**What the task asks:**
Exactly the lines below from the one with "apply Forall_app. by repeat constructor." up to and including the one with "intros [Hw Hs Hp Hle Hpos Hsw Hr] Hnow Hck." make up the answer, with nothing else added.

(Collected data)

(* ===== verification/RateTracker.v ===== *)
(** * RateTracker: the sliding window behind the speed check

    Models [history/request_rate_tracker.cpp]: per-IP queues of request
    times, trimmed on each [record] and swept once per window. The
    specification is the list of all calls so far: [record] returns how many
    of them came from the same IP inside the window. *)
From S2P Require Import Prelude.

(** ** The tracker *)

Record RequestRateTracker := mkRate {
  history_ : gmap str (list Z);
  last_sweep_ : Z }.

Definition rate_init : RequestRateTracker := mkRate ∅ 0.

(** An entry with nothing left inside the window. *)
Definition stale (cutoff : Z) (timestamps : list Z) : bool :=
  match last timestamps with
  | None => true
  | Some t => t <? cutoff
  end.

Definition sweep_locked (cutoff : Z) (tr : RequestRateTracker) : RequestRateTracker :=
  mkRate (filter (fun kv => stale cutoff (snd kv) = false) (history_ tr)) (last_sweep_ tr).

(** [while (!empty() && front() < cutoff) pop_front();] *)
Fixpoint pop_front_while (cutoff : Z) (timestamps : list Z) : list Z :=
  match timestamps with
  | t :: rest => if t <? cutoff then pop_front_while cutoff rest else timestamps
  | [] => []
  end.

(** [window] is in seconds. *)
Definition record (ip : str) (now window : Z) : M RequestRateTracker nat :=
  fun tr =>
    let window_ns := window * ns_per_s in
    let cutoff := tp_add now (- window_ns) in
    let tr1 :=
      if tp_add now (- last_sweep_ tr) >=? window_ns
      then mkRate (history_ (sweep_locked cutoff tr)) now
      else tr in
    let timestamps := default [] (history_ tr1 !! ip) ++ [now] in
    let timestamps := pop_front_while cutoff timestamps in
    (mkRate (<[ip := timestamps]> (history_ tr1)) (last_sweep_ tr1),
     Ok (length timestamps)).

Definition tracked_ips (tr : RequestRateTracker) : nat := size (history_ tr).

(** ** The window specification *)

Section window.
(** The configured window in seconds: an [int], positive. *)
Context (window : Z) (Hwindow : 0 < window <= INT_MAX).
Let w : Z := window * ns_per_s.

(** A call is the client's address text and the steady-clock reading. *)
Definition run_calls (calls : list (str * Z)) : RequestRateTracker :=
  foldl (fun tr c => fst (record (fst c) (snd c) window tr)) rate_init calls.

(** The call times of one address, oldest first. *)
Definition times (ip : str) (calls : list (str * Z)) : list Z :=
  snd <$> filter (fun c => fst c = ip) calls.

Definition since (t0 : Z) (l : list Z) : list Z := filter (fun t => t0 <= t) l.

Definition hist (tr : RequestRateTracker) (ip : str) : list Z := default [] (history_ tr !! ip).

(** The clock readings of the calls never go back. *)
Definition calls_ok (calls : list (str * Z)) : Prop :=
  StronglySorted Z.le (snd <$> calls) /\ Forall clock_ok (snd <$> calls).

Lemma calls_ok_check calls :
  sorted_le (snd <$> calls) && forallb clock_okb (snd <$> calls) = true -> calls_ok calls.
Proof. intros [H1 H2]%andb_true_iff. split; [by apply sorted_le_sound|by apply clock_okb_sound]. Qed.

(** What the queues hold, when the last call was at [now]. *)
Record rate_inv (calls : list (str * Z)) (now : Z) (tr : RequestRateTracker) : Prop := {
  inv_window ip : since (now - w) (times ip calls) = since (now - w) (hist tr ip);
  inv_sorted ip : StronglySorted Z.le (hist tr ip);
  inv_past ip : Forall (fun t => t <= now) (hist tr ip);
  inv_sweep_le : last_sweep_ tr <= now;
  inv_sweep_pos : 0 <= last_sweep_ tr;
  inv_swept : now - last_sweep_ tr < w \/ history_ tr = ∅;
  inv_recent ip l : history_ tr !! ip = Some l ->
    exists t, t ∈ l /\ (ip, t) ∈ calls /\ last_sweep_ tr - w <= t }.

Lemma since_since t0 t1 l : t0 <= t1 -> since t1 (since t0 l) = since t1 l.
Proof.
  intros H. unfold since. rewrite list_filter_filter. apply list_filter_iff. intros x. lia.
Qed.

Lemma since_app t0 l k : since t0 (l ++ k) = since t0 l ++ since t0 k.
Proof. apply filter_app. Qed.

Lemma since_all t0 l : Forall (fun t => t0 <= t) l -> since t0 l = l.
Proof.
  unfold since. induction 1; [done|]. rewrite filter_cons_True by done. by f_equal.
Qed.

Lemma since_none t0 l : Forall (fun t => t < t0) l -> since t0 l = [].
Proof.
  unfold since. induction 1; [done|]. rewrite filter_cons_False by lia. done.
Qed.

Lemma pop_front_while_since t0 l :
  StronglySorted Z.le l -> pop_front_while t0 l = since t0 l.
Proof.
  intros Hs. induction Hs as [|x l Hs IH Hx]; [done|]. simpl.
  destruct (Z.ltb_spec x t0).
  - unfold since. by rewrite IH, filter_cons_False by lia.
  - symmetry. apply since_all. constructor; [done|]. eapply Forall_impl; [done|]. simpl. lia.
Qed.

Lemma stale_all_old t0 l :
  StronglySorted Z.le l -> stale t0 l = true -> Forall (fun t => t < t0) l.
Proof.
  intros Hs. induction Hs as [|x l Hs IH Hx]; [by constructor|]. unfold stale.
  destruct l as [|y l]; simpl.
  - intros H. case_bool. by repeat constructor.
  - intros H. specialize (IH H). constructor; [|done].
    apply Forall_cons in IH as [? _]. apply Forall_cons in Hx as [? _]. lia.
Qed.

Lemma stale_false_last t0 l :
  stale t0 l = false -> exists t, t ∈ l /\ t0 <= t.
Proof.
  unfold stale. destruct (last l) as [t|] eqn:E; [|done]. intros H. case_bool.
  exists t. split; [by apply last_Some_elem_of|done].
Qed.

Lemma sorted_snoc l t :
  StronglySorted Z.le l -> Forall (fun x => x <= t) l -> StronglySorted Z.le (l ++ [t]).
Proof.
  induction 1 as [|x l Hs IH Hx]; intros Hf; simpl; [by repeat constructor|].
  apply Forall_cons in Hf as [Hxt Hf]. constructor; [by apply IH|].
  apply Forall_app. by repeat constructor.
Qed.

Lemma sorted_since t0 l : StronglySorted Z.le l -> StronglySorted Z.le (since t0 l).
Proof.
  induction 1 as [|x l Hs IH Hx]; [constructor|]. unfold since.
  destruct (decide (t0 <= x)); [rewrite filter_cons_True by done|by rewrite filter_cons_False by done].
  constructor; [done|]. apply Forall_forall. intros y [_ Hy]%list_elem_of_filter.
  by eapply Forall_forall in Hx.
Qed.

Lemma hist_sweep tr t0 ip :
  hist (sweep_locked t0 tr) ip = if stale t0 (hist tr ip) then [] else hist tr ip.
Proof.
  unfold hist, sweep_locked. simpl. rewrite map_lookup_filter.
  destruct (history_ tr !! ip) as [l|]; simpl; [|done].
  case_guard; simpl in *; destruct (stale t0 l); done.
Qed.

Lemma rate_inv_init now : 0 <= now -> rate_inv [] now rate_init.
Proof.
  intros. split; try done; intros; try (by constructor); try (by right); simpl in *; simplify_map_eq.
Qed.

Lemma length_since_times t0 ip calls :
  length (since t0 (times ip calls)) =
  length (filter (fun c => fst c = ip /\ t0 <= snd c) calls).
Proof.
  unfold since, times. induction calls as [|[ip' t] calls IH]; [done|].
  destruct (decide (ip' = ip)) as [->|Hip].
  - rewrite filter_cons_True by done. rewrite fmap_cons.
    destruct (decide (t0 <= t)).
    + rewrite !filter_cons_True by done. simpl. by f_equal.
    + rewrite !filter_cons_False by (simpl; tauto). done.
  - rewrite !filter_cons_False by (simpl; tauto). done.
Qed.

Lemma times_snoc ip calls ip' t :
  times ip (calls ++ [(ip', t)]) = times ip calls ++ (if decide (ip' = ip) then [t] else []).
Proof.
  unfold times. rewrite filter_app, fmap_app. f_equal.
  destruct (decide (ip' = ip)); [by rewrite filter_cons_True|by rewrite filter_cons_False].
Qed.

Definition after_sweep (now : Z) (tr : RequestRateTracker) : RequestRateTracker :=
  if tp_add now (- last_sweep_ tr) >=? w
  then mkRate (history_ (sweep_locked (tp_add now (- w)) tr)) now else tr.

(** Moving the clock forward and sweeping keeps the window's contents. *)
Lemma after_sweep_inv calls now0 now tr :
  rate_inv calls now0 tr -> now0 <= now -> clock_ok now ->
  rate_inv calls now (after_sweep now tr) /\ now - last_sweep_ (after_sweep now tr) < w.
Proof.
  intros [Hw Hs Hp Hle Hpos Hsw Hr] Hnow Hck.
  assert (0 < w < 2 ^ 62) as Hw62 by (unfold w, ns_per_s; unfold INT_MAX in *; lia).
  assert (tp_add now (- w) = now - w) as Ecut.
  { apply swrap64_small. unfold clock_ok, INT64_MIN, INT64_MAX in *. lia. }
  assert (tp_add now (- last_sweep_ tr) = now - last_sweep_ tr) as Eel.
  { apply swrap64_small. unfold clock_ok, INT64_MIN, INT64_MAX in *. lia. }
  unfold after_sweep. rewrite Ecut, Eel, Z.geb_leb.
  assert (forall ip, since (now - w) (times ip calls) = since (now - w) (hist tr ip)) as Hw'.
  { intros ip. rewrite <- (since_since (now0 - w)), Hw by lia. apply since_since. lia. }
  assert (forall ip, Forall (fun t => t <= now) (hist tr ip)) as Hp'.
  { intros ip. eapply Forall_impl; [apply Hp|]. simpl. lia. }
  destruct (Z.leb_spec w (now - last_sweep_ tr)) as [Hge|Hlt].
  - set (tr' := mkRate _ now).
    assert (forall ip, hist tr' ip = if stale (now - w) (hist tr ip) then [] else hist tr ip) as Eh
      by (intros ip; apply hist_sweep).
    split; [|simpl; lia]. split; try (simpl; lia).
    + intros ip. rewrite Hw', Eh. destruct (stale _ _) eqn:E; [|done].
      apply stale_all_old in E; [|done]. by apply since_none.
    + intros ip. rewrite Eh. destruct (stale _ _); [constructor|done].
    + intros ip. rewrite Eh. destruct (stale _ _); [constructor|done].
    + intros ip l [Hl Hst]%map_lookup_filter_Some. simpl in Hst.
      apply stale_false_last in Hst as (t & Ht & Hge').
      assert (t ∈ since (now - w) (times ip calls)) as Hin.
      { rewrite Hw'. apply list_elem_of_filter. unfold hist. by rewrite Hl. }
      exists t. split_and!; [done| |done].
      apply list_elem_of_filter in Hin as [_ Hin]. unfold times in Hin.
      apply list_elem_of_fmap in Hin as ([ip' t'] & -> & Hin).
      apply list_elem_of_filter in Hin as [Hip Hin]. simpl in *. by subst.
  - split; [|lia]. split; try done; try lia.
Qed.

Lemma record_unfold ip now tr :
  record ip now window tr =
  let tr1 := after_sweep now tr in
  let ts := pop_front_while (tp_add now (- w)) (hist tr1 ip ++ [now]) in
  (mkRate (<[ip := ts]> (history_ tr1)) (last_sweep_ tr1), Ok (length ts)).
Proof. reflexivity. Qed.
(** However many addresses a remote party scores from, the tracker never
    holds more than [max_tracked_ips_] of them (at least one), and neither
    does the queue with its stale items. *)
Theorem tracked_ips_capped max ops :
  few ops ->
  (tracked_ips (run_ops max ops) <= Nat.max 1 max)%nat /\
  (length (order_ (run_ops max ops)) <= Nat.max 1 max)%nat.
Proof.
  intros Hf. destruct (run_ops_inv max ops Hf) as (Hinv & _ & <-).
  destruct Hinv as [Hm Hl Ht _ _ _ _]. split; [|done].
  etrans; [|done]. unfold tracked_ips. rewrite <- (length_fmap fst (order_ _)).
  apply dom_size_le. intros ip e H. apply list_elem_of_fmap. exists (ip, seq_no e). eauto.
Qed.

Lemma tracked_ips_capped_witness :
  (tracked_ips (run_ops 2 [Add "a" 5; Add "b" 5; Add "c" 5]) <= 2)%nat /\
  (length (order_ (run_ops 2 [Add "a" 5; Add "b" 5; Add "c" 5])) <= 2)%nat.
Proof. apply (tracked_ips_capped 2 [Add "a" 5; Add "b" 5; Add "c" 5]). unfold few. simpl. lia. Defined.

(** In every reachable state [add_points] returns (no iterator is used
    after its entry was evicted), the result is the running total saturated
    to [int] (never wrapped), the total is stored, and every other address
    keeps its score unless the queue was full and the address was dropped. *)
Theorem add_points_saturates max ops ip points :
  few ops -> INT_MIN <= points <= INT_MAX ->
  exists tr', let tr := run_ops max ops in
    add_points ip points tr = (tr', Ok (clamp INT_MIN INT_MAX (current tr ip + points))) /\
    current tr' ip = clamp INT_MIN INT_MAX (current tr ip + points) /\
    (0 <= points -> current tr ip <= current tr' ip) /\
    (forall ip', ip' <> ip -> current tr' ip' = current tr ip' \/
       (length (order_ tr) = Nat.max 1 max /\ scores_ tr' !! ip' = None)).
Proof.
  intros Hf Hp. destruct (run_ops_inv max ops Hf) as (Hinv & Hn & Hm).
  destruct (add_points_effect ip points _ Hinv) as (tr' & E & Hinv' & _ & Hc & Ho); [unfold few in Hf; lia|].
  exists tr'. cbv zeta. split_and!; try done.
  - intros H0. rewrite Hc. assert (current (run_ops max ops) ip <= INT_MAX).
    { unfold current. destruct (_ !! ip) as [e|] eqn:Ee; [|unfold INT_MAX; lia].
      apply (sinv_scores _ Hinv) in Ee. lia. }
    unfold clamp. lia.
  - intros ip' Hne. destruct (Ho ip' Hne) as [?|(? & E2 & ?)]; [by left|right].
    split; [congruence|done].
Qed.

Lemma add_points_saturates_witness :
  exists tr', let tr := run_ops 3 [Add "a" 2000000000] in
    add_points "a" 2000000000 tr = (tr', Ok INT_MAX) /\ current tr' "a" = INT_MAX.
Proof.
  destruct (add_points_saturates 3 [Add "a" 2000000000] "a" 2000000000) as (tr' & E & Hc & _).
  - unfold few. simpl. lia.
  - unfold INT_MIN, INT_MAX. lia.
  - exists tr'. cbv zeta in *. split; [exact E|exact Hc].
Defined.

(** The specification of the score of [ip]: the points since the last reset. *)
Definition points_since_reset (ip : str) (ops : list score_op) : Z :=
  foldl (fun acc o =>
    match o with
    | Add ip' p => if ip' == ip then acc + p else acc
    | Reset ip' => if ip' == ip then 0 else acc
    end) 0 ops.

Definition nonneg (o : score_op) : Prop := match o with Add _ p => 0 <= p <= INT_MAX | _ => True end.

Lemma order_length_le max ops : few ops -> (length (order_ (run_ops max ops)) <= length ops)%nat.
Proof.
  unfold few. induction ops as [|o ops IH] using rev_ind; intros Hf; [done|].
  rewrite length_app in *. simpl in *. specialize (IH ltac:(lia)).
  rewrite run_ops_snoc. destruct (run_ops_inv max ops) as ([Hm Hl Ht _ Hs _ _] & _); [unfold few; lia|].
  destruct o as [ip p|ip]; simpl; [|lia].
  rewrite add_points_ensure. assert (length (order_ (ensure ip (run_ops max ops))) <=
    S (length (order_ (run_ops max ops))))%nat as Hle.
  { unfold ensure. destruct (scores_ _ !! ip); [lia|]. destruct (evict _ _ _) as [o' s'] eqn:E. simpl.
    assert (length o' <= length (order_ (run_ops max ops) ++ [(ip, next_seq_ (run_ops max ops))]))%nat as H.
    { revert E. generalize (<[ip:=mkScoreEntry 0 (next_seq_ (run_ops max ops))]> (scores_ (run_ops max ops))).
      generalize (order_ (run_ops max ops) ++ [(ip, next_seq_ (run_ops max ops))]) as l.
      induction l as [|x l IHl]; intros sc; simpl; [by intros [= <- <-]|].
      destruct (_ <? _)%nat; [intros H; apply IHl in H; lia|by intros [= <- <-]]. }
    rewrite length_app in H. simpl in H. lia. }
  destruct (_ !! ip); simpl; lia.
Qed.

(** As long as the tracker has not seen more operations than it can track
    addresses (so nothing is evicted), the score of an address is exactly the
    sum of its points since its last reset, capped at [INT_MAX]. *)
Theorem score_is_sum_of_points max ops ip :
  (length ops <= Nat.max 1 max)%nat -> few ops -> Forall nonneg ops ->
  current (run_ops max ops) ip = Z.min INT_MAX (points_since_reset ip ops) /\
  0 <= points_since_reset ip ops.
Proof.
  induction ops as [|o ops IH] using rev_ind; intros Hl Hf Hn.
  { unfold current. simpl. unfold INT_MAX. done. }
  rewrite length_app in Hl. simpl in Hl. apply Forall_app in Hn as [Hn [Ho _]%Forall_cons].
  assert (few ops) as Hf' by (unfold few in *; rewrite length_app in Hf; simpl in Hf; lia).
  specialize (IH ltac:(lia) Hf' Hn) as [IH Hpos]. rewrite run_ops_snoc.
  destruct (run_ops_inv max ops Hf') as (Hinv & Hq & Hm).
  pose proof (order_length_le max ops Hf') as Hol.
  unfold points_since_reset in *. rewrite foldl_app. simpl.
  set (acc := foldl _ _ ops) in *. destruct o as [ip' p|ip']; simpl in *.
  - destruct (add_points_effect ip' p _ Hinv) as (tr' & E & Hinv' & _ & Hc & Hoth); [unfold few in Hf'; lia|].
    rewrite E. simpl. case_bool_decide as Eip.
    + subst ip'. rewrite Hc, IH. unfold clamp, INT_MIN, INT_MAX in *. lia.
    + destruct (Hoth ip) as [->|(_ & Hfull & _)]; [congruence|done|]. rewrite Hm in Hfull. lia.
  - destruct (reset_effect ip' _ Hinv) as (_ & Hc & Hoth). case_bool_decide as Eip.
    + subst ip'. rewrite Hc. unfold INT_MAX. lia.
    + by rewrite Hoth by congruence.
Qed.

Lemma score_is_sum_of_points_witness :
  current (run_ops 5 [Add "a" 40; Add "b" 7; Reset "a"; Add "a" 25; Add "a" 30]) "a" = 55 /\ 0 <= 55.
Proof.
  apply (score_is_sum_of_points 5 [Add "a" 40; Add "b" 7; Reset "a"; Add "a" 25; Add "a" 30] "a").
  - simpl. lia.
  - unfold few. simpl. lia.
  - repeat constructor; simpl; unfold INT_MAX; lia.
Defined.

**Solved exercise:**
  apply Forall_app. by repeat constructor.
Qed.

Lemma sorted_since t0 l : StronglySorted Z.le l -> StronglySorted Z.le (since t0 l).
Proof.
  induction 1 as [|x l Hs IH Hx]; [constructor|]. unfold since.
  destruct (decide (t0 <= x)); [rewrite filter_cons_True by done|by rewrite filter_cons_False by done].
  constructor; [done|]. apply Forall_forall. intros y [_ Hy]%list_elem_of_filter.
  by eapply Forall_forall in Hx.
Qed.

Lemma hist_sweep tr t0 ip :
  hist (sweep_locked t0 tr) ip = if stale t0 (hist tr ip) then [] else hist tr ip.
Proof.
  unfold hist, sweep_locked. simpl. rewrite map_lookup_filter.
  destruct (history_ tr !! ip) as [l|]; simpl; [|done].
  case_guard; simpl in *; destruct (stale t0 l); done.
Qed.

Lemma rate_inv_init now : 0 <= now -> rate_inv [] now rate_init.
Proof.
  intros. split; try done; intros; try (by constructor); try (by right); simpl in *; simplify_map_eq.
Qed.

Lemma length_since_times t0 ip calls :
  length (since t0 (times ip calls)) =
  length (filter (fun c => fst c = ip /\ t0 <= snd c) calls).
Proof.
  unfold since, times. induction calls as [|[ip' t] calls IH]; [done|].
  destruct (decide (ip' = ip)) as [->|Hip].
  - rewrite filter_cons_True by done. rewrite fmap_cons.
    destruct (decide (t0 <= t)).
    + rewrite !filter_cons_True by done. simpl. by f_equal.
    + rewrite !filter_cons_False by (simpl; tauto). done.
  - rewrite !filter_cons_False by (simpl; tauto). done.
Qed.

Lemma times_snoc ip calls ip' t :
  times ip (calls ++ [(ip', t)]) = times ip calls ++ (if decide (ip' = ip) then [t] else []).
Proof.
  unfold times. rewrite filter_app, fmap_app. f_equal.
  destruct (decide (ip' = ip)); [by rewrite filter_cons_True|by rewrite filter_cons_False].
Qed.

Definition after_sweep (now : Z) (tr : RequestRateTracker) : RequestRateTracker :=
  if tp_add now (- last_sweep_ tr) >=? w
  then mkRate (history_ (sweep_locked (tp_add now (- w)) tr)) now else tr.

(** Moving the clock forward and sweeping keeps the window's contents. *)
Lemma after_sweep_inv calls now0 now tr :
  rate_inv calls now0 tr -> now0 <= now -> clock_ok now ->
  rate_inv calls now (after_sweep now tr) /\ now - last_sweep_ (after_sweep now tr) < w.
Proof.
  intros [Hw Hs Hp Hle Hpos Hsw Hr] Hnow Hck.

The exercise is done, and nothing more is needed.